**Problem:** Every line containing the word "gmap" must be pulled from the records.

(Stored data entries)
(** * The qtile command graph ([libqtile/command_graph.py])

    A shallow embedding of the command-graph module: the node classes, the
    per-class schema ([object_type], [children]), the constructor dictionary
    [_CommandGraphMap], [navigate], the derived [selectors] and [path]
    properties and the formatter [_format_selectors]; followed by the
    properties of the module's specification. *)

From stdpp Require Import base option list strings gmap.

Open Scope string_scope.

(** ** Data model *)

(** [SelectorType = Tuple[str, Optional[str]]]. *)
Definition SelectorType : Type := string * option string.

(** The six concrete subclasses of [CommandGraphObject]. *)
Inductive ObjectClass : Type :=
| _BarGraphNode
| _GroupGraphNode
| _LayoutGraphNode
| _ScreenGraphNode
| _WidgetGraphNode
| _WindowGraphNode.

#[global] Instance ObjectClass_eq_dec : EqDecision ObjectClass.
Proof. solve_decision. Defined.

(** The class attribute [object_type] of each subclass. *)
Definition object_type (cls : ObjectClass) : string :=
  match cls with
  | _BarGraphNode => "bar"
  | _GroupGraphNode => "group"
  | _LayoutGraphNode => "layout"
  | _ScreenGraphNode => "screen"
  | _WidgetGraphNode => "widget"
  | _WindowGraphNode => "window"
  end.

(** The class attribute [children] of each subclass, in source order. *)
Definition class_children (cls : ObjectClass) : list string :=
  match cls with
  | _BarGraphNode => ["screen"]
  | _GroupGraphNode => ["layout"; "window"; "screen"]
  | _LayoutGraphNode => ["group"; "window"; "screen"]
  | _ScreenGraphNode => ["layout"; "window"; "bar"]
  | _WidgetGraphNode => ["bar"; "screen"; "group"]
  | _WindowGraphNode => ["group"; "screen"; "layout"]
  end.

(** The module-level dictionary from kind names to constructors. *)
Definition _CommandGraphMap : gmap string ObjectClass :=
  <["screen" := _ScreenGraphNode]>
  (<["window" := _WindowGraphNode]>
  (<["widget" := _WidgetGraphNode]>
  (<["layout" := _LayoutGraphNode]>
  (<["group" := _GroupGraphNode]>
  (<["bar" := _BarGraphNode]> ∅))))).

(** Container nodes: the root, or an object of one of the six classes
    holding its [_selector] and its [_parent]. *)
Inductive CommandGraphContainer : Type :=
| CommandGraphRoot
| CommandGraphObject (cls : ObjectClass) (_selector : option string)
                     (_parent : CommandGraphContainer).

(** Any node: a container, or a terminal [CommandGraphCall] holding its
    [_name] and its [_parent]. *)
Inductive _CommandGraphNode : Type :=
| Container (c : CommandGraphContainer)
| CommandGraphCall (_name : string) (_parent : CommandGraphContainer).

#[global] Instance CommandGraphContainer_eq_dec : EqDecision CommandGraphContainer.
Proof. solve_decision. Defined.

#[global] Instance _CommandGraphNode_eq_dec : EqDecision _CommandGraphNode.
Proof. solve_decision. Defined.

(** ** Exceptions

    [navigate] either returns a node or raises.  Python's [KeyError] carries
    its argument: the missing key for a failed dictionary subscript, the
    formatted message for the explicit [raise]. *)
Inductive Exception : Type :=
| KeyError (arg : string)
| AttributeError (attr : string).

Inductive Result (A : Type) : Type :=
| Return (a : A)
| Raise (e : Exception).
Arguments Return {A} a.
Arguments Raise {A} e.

**Written answer:**
From stdpp Require Import base option list strings gmap.
Definition _CommandGraphMap : gmap string ObjectClass :=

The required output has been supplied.